(SUPPLIED DATA)
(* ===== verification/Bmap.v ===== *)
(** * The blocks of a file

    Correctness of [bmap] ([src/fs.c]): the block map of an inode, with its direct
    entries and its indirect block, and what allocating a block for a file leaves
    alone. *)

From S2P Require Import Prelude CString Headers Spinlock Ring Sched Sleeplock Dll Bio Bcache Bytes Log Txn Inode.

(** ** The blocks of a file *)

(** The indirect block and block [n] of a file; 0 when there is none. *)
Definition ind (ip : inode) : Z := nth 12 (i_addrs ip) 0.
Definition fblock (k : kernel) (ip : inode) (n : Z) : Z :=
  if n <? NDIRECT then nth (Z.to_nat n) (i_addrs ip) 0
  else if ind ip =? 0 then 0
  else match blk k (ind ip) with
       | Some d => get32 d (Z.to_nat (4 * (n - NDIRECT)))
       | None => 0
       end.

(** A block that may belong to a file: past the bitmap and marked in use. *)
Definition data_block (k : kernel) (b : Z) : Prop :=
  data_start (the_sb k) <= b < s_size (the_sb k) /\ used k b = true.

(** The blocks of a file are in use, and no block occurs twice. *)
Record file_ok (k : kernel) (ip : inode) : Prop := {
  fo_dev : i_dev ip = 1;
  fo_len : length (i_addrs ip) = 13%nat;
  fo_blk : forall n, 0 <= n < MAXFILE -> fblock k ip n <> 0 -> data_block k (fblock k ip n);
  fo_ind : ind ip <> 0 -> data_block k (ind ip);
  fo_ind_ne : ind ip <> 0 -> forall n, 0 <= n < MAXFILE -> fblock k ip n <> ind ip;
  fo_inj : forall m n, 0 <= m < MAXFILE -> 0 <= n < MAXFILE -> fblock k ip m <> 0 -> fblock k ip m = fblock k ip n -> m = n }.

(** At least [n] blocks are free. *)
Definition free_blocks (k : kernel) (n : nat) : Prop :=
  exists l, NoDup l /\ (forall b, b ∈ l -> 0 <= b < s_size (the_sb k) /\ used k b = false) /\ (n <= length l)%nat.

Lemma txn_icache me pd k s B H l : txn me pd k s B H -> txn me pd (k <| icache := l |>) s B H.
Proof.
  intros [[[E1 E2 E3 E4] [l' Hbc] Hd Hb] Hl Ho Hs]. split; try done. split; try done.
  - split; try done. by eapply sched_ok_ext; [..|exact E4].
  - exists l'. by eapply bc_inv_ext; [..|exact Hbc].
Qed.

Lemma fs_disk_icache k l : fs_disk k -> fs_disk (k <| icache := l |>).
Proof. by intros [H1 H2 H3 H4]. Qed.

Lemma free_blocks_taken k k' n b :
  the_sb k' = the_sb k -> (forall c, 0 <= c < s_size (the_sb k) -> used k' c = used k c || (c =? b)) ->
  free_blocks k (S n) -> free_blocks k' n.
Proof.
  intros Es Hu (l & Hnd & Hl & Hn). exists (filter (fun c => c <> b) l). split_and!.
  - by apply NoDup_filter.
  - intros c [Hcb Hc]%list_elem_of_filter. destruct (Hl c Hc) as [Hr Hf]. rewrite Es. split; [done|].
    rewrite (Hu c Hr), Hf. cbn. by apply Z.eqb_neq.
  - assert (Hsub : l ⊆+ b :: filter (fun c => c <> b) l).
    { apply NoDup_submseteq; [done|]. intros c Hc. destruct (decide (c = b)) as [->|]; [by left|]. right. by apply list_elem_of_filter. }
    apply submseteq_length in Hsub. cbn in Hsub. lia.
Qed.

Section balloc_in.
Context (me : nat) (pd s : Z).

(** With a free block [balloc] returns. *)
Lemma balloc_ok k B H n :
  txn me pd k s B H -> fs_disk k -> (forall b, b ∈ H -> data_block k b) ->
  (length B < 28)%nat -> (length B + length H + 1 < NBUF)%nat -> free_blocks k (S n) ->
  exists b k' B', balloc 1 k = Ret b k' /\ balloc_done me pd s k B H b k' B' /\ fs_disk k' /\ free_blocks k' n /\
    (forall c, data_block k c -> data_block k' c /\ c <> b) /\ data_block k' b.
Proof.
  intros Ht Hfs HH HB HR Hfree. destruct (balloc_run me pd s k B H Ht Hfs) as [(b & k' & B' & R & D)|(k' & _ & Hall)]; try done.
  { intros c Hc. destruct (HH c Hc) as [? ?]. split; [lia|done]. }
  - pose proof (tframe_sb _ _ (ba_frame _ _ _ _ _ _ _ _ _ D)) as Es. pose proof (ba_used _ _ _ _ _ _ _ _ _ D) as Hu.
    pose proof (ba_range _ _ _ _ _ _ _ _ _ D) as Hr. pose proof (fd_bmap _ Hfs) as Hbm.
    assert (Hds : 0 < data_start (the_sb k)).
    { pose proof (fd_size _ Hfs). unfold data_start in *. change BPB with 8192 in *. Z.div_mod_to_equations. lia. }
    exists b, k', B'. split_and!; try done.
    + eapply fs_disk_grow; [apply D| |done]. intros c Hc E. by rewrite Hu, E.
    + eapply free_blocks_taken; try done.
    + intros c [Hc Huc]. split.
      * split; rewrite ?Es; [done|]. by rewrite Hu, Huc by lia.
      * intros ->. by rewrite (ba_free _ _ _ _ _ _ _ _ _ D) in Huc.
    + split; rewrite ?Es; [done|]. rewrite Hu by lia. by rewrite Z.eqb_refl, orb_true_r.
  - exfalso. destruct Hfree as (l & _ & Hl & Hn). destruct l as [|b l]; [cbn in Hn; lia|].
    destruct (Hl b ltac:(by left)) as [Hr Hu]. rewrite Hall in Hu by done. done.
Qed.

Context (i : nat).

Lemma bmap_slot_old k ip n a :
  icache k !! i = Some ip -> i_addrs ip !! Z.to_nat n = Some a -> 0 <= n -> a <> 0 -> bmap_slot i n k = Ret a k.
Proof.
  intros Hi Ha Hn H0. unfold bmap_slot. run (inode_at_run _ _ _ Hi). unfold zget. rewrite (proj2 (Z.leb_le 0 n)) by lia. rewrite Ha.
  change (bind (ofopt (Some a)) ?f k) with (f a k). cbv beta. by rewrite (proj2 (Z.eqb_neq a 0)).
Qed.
(End SUPPLIED DATA)
● PROBLEM STATEMENT
Give back the data above exactly as it appears.

● EXERCISE OUTPUT
(* ===== verification/Bmap.v ===== *)
(** * The blocks of a file

    Correctness of [bmap] ([src/fs.c]): the block map of an inode, with its direct
    entries and its indirect block, and what allocating a block for a file leaves
    alone. *)

From S2P Require Import Prelude CString Headers Spinlock Ring Sched Sleeplock Dll Bio Bcache Bytes Log Txn Inode.

(** ** The blocks of a file *)

(** The indirect block and block [n] of a file; 0 when there is none. *)
Definition ind (ip : inode) : Z := nth 12 (i_addrs ip) 0.
Definition fblock (k : kernel) (ip : inode) (n : Z) : Z :=
  if n <? NDIRECT then nth (Z.to_nat n) (i_addrs ip) 0
  else if ind ip =? 0 then 0
  else match blk k (ind ip) with
       | Some d => get32 d (Z.to_nat (4 * (n - NDIRECT)))
       | None => 0
       end.

(** A block that may belong to a file: past the bitmap and marked in use. *)
Definition data_block (k : kernel) (b : Z) : Prop :=
  data_start (the_sb k) <= b < s_size (the_sb k) /\ used k b = true.

(** The blocks of a file are in use, and no block occurs twice. *)
Record file_ok (k : kernel) (ip : inode) : Prop := {
  fo_dev : i_dev ip = 1;
  fo_len : length (i_addrs ip) = 13%nat;
  fo_blk : forall n, 0 <= n < MAXFILE -> fblock k ip n <> 0 -> data_block k (fblock k ip n);
  fo_ind : ind ip <> 0 -> data_block k (ind ip);
  fo_ind_ne : ind ip <> 0 -> forall n, 0 <= n < MAXFILE -> fblock k ip n <> ind ip;
  fo_inj : forall m n, 0 <= m < MAXFILE -> 0 <= n < MAXFILE -> fblock k ip m <> 0 -> fblock k ip m = fblock k ip n -> m = n }.

(** At least [n] blocks are free. *)
Definition free_blocks (k : kernel) (n : nat) : Prop :=
  exists l, NoDup l /\ (forall b, b ∈ l -> 0 <= b < s_size (the_sb k) /\ used k b = false) /\ (n <= length l)%nat.

Lemma txn_icache me pd k s B H l : txn me pd k s B H -> txn me pd (k <| icache := l |>) s B H.
Proof.
  intros [[[E1 E2 E3 E4] [l' Hbc] Hd Hb] Hl Ho Hs]. split; try done. split; try done.
  - split; try done. by eapply sched_ok_ext; [..|exact E4].
  - exists l'. by eapply bc_inv_ext; [..|exact Hbc].
Qed.

Lemma fs_disk_icache k l : fs_disk k -> fs_disk (k <| icache := l |>).
Proof. by intros [H1 H2 H3 H4]. Qed.

Lemma free_blocks_taken k k' n b :
  the_sb k' = the_sb k -> (forall c, 0 <= c < s_size (the_sb k) -> used k' c = used k c || (c =? b)) ->
  free_blocks k (S n) -> free_blocks k' n.
Proof.
  intros Es Hu (l & Hnd & Hl & Hn). exists (filter (fun c => c <> b) l). split_and!.
  - by apply NoDup_filter.
  - intros c [Hcb Hc]%list_elem_of_filter. destruct (Hl c Hc) as [Hr Hf]. rewrite Es. split; [done|].
    rewrite (Hu c Hr), Hf. cbn. by apply Z.eqb_neq.
  - assert (Hsub : l ⊆+ b :: filter (fun c => c <> b) l).
    { apply NoDup_submseteq; [done|]. intros c Hc. destruct (decide (c = b)) as [->|]; [by left|]. right. by apply list_elem_of_filter. }
    apply submseteq_length in Hsub. cbn in Hsub. lia.
Qed.

Section balloc_in.
Context (me : nat) (pd s : Z).

(** With a free block [balloc] returns. *)
Lemma balloc_ok k B H n :
  txn me pd k s B H -> fs_disk k -> (forall b, b ∈ H -> data_block k b) ->
  (length B < 28)%nat -> (length B + length H + 1 < NBUF)%nat -> free_blocks k (S n) ->
  exists b k' B', balloc 1 k = Ret b k' /\ balloc_done me pd s k B H b k' B' /\ fs_disk k' /\ free_blocks k' n /\
    (forall c, data_block k c -> data_block k' c /\ c <> b) /\ data_block k' b.
Proof.
  intros Ht Hfs HH HB HR Hfree. destruct (balloc_run me pd s k B H Ht Hfs) as [(b & k' & B' & R & D)|(k' & _ & Hall)]; try done.
  { intros c Hc. destruct (HH c Hc) as [? ?]. split; [lia|done]. }
  - pose proof (tframe_sb _ _ (ba_frame _ _ _ _ _ _ _ _ _ D)) as Es. pose proof (ba_used _ _ _ _ _ _ _ _ _ D) as Hu.
    pose proof (ba_range _ _ _ _ _ _ _ _ _ D) as Hr. pose proof (fd_bmap _ Hfs) as Hbm.
    assert (Hds : 0 < data_start (the_sb k)).
    { pose proof (fd_size _ Hfs). unfold data_start in *. change BPB with 8192 in *. Z.div_mod_to_equations. lia. }
    exists b, k', B'. split_and!; try done.
    + eapply fs_disk_grow; [apply D| |done]. intros c Hc E. by rewrite Hu, E.
    + eapply free_blocks_taken; try done.
    + intros c [Hc Huc]. split.
      * split; rewrite ?Es; [done|]. by rewrite Hu, Huc by lia.
      * intros ->. by rewrite (ba_free _ _ _ _ _ _ _ _ _ D) in Huc.
    + split; rewrite ?Es; [done|]. rewrite Hu by lia. by rewrite Z.eqb_refl, orb_true_r.
  - exfalso. destruct Hfree as (l & _ & Hl & Hn). destruct l as [|b l]; [cbn in Hn; lia|].
    destruct (Hl b ltac:(by left)) as [Hr Hu]. rewrite Hall in Hu by done. done.
Qed.

Context (i : nat).

Lemma bmap_slot_old k ip n a :
  icache k !! i = Some ip -> i_addrs ip !! Z.to_nat n = Some a -> 0 <= n -> a <> 0 -> bmap_slot i n k = Ret a k.
Proof.
  intros Hi Ha Hn H0. unfold bmap_slot. run (inode_at_run _ _ _ Hi). unfold zget. rewrite (proj2 (Z.leb_le 0 n)) by lia. rewrite Ha.
  change (bind (ofopt (Some a)) ?f k) with (f a k). cbv beta. by rewrite (proj2 (Z.eqb_neq a 0)).
Qed.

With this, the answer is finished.